Le Soldat
Certains font les fanfarons, d’autres vomissent en cachette. Les anciens racontent des histoires sordides, les jeunes tentent de ne pas écouter. En retrait du front de la Guerre de sécession, une compagnie de soldats attend de partir à l’assaut contre les Sudistes. Cette trop longue attente fait tourner la tête d’Henry, qui s’est engagé pour se prouver qu’il avait le courage d’affronter la mort, mais qui n’est plus si sûr de son choix…
En adaptant librement le classique américain La Conquête du courage, de Stephen Crane, Olivier Jouvray (Lincoln, Au royaume des aveugles…) a voulu se frotter au sujet de la guerre à hauteur d’hommes. « C’est surtout l’occasion de comprendre d’où nous vient cet instinct guerrier qui a mené nombre de nos ancêtres à partir le couteau entre les dents pour aller trucider leurs voisins », explique-t-il en postface.
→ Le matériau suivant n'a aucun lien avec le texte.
(** The round that presented [seq] is complete at the time [fst cs]: the
    sequence has been repeated in full and the round advance is pending. *)
Definition RoundComplete (seq : list Pad) (cs : Z * State) : Prop :=
  sequence (snd cs) = seq /\
  level (snd cs) = Z.of_nat (length seq) /\
  playerIndex (snd cs) = 0%nat /\
  (exists due, timers (snd cs) = [(due, TNextRound)]) /\
  lastTap (snd cs) <= fst cs.

(** An event keeps the sequence or clears it. *)
Definition KeepOrClear (s s' : State) : Prop :=
  sequence s' = sequence s \/ sequence s' = [].

(** ** Sessions used as examples *)

(** A game is started at time 1000 and the first round, [green], is presented. *)
Definition session_first_round : list (Z * Event) :=
  [ (1000, StartClick); (1350, TimerFires 0 green); (1842, TimerFires 0 green) ].

(** Then the player presses green at 2000: the round is complete and the
    round-advance timer is pending until 2450. *)
Definition session_round_complete : list (Z * Event) :=
  session_first_round ++ [ (2000, PadPointerDown green) ].

(** Within that delay the player presses a wrong pad (game over at 2200) and
    clicks retry at 2250. *)
Definition session_retry : list (Z * Event) :=
  session_round_complete ++ [ (2200, PadPointerDown red); (2250, RetryClick) ].





(** ** The static file server *)

Module Server.

(** The error object handed to the callback of [fs.readFile]: its [code] and
    its rendering in a template string. *)
Record FsError := mkFsError { code : string; rendering : string }.

Inductive ReadResult :=
| ReadOk (data : string)
| ReadErr (err : FsError).

(** What the handler writes: [res.writeHead(status, headers)] and
    [res.end(body)]. *)
Record Response := mkResponse {
  status : Z;
  contentType : option string;
  body : string
}.

(** The [mimeTypes] table. *)
Definition mimeTypes : gmap string string :=
  {[ ".html" := "text/html"; ".js" := "text/javascript"; ".css" := "text/css" ]}.

Section Handler.

(** The Node runtime: [__dirname], [path.join], [path.extname] and the file
    system as [fs.readFile] sees it. *)
Variable dirname : string.
Variable join : string -> string -> string.
Variable extname : string -> string.
Variable readFile : string -> ReadResult.
(** The loop of [parseText], started at [i] with the pattern at [i], runs
    through the spans from [i] on. *)
Lemma parseText_loop_spec re text :
  forall budget i toks raws,
    i <= length text ->
    length text - i < budget ->
    exists L j,
      parseText_loop env budget text (mkRegExp re i) toks raws i =
        Some (toks ++ (segment_code env <$> L), raws ++ (segment_token env <$> L), j,
              mkRegExp re 0) /\
      j <= length text /\
      segments (S (length text - i)) re (drop i text) =
        L ++ (if j <? length text then [SegText (drop j text)] else []).
Proof.
  induction budget as [|budget IH]; intros i toks raws Hi Hb; [lia|].
  rewrite parseText_loop_S, exec_search by done.
  destruct (search re (drop i text)) as [[off b]|] eqn:Hs.
  - pose proof (search_spec _ _ _ _ Hs) as (H1 & _ & _ & H4).
    rewrite length_drop in H1.
    set (len := length (re_open re) + b + length (re_close re)) in *.
    cbn [match_index match_0 match_1].
    assert (Hlen0 : length (take len (drop (i + off) text)) = len).
    { rewrite length_take, length_drop. subst len. lia. }
    rewrite Hlen0.
    assert (Hseg0 : forall L j,
      segments (S (length text - (i + off + len))) re (drop (i + off + len) text) =
        L ++ (if j <? length text then [SegText (drop j text)] else []) ->
      segments (S (length text - i)) re (drop i text) =
        ((if off =? 0 then [] else [SegText (take off (drop i text))]) ++
         SegExpr (take b (drop (i + off + length (re_open re)) text)) :: L) ++
        (if j <? length text then [SegText (drop j text)] else [])).
    { intros L j Hseg. cbn [segments]. rewrite Hs. rewrite !drop_drop.
      replace (i + (off + length (re_open re))) with (i + off + length (re_open re)) by lia.
      replace (i + (off + length (re_open re) + b + length (re_close re)))
        with (i + off + len) by (subst len; lia).
      rewrite (segments_budget re _ (S (length text - (i + off + len))))
        by (rewrite length_drop; subst len; lia).
      rewrite Hseg. by rewrite <- app_assoc. }
    destruct off as [|off].
    + replace (i + 0) with i in * by lia. rewrite Nat.ltb_irrefl.
      edestruct (IH (i + len)) as (L & j & HL & Hj & Hseg);
        [subst len; lia|subst len; lia|].
      exists (SegExpr (take b (drop (i + length (re_open re)) text)) :: L), j.
      split; [|split; [done|]].
      * rewrite HL. rewrite !fmap_cons. cbn [segment_code segment_token].
        by rewrite <- !app_assoc.
      * by apply Hseg0.
    + assert (Hlt : (i <? i + S off) = true) by (apply Nat.ltb_lt; lia). rewrite Hlt.
      replace (i + S off - i) with (S off) by lia.
      edestruct (IH (i + S off + len)) as (L & j & HL & Hj & Hseg);
        [subst len; lia|subst len; lia|].
      exists (SegText (take (S off) (drop i text)) ::
              SegExpr (take b (drop (i + S off + length (re_open re)) text)) :: L), j.
      split; [|split; [done|]].
      * rewrite HL. rewrite !fmap_cons. cbn [segment_code segment_token].
        by rewrite <- !app_assoc.
      * by apply Hseg0.
  - exists [], i. split; [|split; [done|]].
    + simpl. by rewrite !app_nil_r.
    + cbn [segments]. rewrite Hs. simpl.
      destruct (i <? length text) eqn:Ei.
      * apply Nat.ltb_lt in Ei. destruct (drop i text) eqn:Hd; [|done].
        apply (f_equal length) in Hd. rewrite length_drop in Hd. simpl in Hd. lia.
      * apply Nat.ltb_ge in Ei. by rewrite drop_ge.
Qed.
Il prend ainsi son temps pour décrire le tourbillon d’émotions qui assaillent son personnage principal, un héros malgré lui, revenu d’une première bataille sans une égratignure ou presque… parce qu’il avait fui sous les premières balles. Et qui, galvanisé par son capitaine et afin de lutter contre ses propres démons et prouver au monde sa témérité, va se jeter à corps perdu dans le combat. Cette plongée dans les souvenirs et les fantasmes d’Henry sont le coeur du sujet, mais prennent la forme de séquences un brin répétitives dans leur mise en place et leurs ressorts (les discussions entre soldats, au campement ou sur la route), avec pour contraste les cauchemars du héros, dont on ne sait jamais s’ils sont éveillés ou non. Cette incertitude suscite un sentiment d’inquiétude intéressant, mais aussi une certaine confusion à la lecture. D’autant que le dessinateur Efa (Kia Ora, Yerzhan, Alter Ego…), proposant un beau dessin expressif et grand public aux couleurs douces, peine à savoir sur quel registre peindre ses fantômes de soldats : il ne sont ni éthérés, ni sanguinolents, comme des marionnettes creuses mal posées sur le décor. Des petits défauts qui, accumulés, nuisent quelque peu à l’intérêt même de l’album, même s’il faut lui reconnaître une ambition plus que louable dans sa démarche.